In Issues 87 and 88 of Make-Up Artist magazine we took a look at some of the possible contenders for the 2011 Academy Award for Achievement in Makeup. On Jan. 10, the Academy of Motion Picture Arts and Sciences announced the list of seven films, along with the artists, competing for a spot on the final ballot. We continue our Oscar Watch coverage below, with a spotlight on True Grit.
Grit was an actual issue for the make-up artists on True Grit, the Coen Brothers’ recent remake of the 1969 Western. As make-up department head Thomas Nellen described it, shooting outdoors across the Southwest offered a parade of environmental challenges.

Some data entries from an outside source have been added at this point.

Lemma parsePruneObjectsDraft_made s text d s' :
  parsePruneObjectsDraft clock text s = (Some d, s') → made_from s (pr_rules d).
Proof.
  unfold parsePruneObjectsDraft. cbv zeta. intros H.
  assert (∀ t, (mret (mk_prune true t false true []) : M prune_draft) s = (Some d, s') →
    made_from s (pr_rules d)) as Hd.
  { intros t [= <- <-]. apply made_from_nil. }
  destruct (trim text); [by eapply Hd|].
  destruct (json_parse _) as [[| | | | | |o]|]; try (by eapply Hd in H);
    try (destruct (item_text _); by eapply Hd in H).
  unfold try_catch in H. destruct (parsePruneObject clock o s) as [[x|] s1] eqn:E.
  - injection H as <- <-. by eapply parsePruneObject_made.
  - injection H as <- <-. apply made_from_nil.
Qed.
End prune.

(** in the prune_objects form the identifier of a rule on screen is from an
    earlier reading of the text, and the handlers read it again: whatever is typed
    into a rule, or deleting it, only rewrites the text of the operation as it
    stands; no rule can be changed or removed. *)
Theorem prune_rule_edits_lost clock i ruleId n p e :
  ruleId = local_id clock n → (n < seed e)%N →
  updatePruneRule clock i ruleId p e = patchPruneDraft clock i [] e ∧
  removePruneRule clock i ruleId e = patchPruneDraft clock i [] e.
Proof.
  intros -> Hn. unfold updatePruneRule, removePruneRule, patchPruneDraft, updatePruneObjectsDraft.
  destruct (find_op i (ops e)) as [o|]; [|done]. unfold with_ids, mbind, M_bind.
  pose proof (parsePruneObjectsDraft_made clock (seed e) (value_text o)) as Hm.
  destruct (parsePruneObjectsDraft clock (value_text o) (seed e)) as [[d|] s']; [|done].
  specialize (Hm d s' eq_refl). cbn [fold_left mret M_ret].
  assert (∀ r, r ∈ pr_rules d → c_id r ≠ local_id clock n) as Hne.
  { intros r Hr E. destruct (Hm r Hr) as (n' & Hn' & E'). rewrite E' in E.
    apply local_id_inj in E. lia. }
  assert (map (λ r, if decide (c_id r = local_id clock n)
    then fold_left (λ r p, patch_cond p r) p r else r) (pr_rules d) = pr_rules d) as H1.
  { clear Hm. induction (pr_rules d) as [|r rs IH]; [done|]. simpl.
    rewrite decide_False by (apply Hne; by left). f_equal. apply IH. intros. apply Hne. by right. }
  assert (filter (λ r, c_id r ≠ local_id clock n) (pr_rules d) = pr_rules d) as H2.
  { clear Hm H1. induction (pr_rules d) as [|r rs IH]; [done|].
    rewrite filter_cons_True by (apply Hne; by left). f_equal. apply IH. intros. apply Hne. by right. }
  unfold with_rules, mret, M_ret. rewrite H1, H2. by destruct d.
Qed.

Lemma prune_rule_edits_lost_witness :
  removePruneRule (λ n, n) (u "x") (local_id (λ n, n) 3) (first_state (λ n, n) 5) =
  patchPruneDraft (λ n, n) (u "x") [] (first_state (λ n, n) 5).
Proof.
  refine (proj2 (prune_rule_edits_lost (λ n, n) (u "x") (local_id (λ n, n) 3) 3 [] _ eq_refl _)).
  vm_compute. reflexivity.
Defined.
Lemma tiers_reload ts :
  forallb tier_stable ts = true →
  ∃ ts', mapM buildTier (omap tier_item ts) = Some ts' ∧ omap tier_item ts' = omap tier_item ts ∧
    length ts' = length (omap tier_item ts).
Proof.
  induction ts as [|x ts IH]; cbn [forallb]; [by exists []|].
  intros [Hx Hts]%andb_true_iff. destruct (IH Hts) as (ts' & E & E' & El). simpl.
  destruct (tier_item x) as [v|] eqn:Ev; [|by exists ts'].
  destruct (tier_item_reload x v Hx Ev) as (x' & Eb & Ei).
  exists (x' :: ts'). split; [by apply mapM_Some; constructor; [|apply mapM_Some]|]. cbn. by rewrite Ei, E', El.
Qed.

(** What a stored entry must give back. *)
Definition reloads (m : model) (v : value) (o : option model) : Prop :=
  ∃ m', o = Some m' ∧ name m' = name m ∧ billingMode m' = billingMode m ∧
    hasConfiguration m' = true ∧ model_entry m' = Some v.

Lemma fixed_reload m v o :
  billingMode m = PerRequest → price_stable (fixedPrice m) = true →
  model_entry m = Some v → prop (name m) o = v → reloads m v (buildModelState (name m) o).
Proof.
  intros Eb Hs. unfold model_entry. rewrite Eb.
  destruct (price (fixedPrice m)) as [x|] eqn:Ex; [|done]. intros H Ep. injection H as <-.
  revert Ep. generalize (unit_second m). intros second Ep.
  destruct (num_stable_spec x (price_stable_num _ _ Hs Ex)) as (En & _ & Ea).
  eexists. split.
  - unfold buildModelState, opt_read. rewrite Ep. cbn [value_or truthy read]. eval_props.
    rewrite En. reflexivity.
  - unfold model_entry. cbn [billingMode name hasConfiguration fixedPrice unit_second present orb].
    rewrite Eb. split; [done|]. split; [done|]. split; [done|].
    rewrite Ea. by destruct second.
Qed.

Lemma normalized_num x : num_stable x = true → toNormalizedNumber (VNum x) = Some (Some x).
Proof. intros H. by destruct (num_stable_spec x H). Qed.
Lemma price_number_text x : num_stable x = true → price (number_text (Some x)) = Some x.
Proof. intros H. by destruct (num_stable_spec x H) as (_ & _ & E). Qed.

In Las Vegas, New Mexico, the weather changed from hot and dry to snowy overnight. Santa Fe was dry, but the heat sucked moisture out of the actors’ skin. And after being on location, he said, “Everyone was one color head to toe, like adobe-colored zombies. You had to dust everything off the actors and reapply sweat and dirt, because overall, dust wouldn’t have told the story.”
Austin, Texas was lush, green, and humid, which was a welcome change for the crew, except for the make-up department: “Everyone had this glowing skin and looked beautiful and was sweating,” he said, “so we had to do powders and layers and dirt washes to keep them all on the same level.”
Nellen, who often works with True Grit star Jeff Bridges, designed the film’s make-up; Bridges’ hairdresser, Kay Georgiou, oversaw hair.
“Josh Brolin has facial hair he had to keep for another movie, but he didn’t have as much as we wanted, so I created ventilated pieces that would go over his own hair to blend, and give him a beard that we could style and cut accordingly,” Nellen said.
He did the same with Bridges’ beard, to show different periods within the story. Background performers let their own facial hair grow; the crew had facial-hair floaters that could be applied as needed.
“Prior to going to Austin, I contacted the casting person and asked how many mutton chops and sideburns we had, and how much more we needed of this or that,” Nellen said.
Then there were the teeth. “Jeff Bridges had his teeth stained by putting different paints on his teeth.” Nellen said. “We had a pre-stained tooth tray for Josh Brolin that he could pop it in. Barry Pepper had dentures for crooked teeth that could fit over his own teeth.”
Special make-up effects designer Christien Tinsley, who had done two films with the Coens and one with Pepper, personally handled Pepper’s make-up, which included bullet-scarred lips and a chipped tooth.
“We cleaned Barry’s face of any facial hair—for me, a clean palette was better,” Tinsley said. “We designed his hairstyle and gave him silicone upper and lower lip prosthetics, upper and lower dentures. We wanted to give him that living-off-the-land, dirty, bad- hygiene appearance of someone who doesn’t have a home necessarily.”
Pepper was sometimes as challenging as location shooting. “He loves make-up and loves to collaborate,” Tinsley said. “He loves what we do as artists, which makes my job easier and harder. And he loves to perform. He’s a bit Method, and for all the reasons that he’s a great actor, he can be a bit difficult.
“My biggest concern was that the lip pieces, the hair, everything’s fake all around his mouth. He goes out there screaming and stretching for six or seven different takes. He put the make-up through about six times the amount of abuse it normally would take.”
Tinsley also created a body that was hung 40 feet in the air, a dehydrated corpse and a bunch of cave-dwelling snakes. Nellen jumped in to do a hand-injury make-up, and created a stretch-and-stipple age make-up for a young girl.
“Altogether, it was about skin textures and making people look real,” Nellen said. “Life was tough then, so we wanted a real outdoor, weathered look.
“Because of weather, every day was like another story, so you had to try to do your best,” he added. “In hindsight, I think we did pretty well.”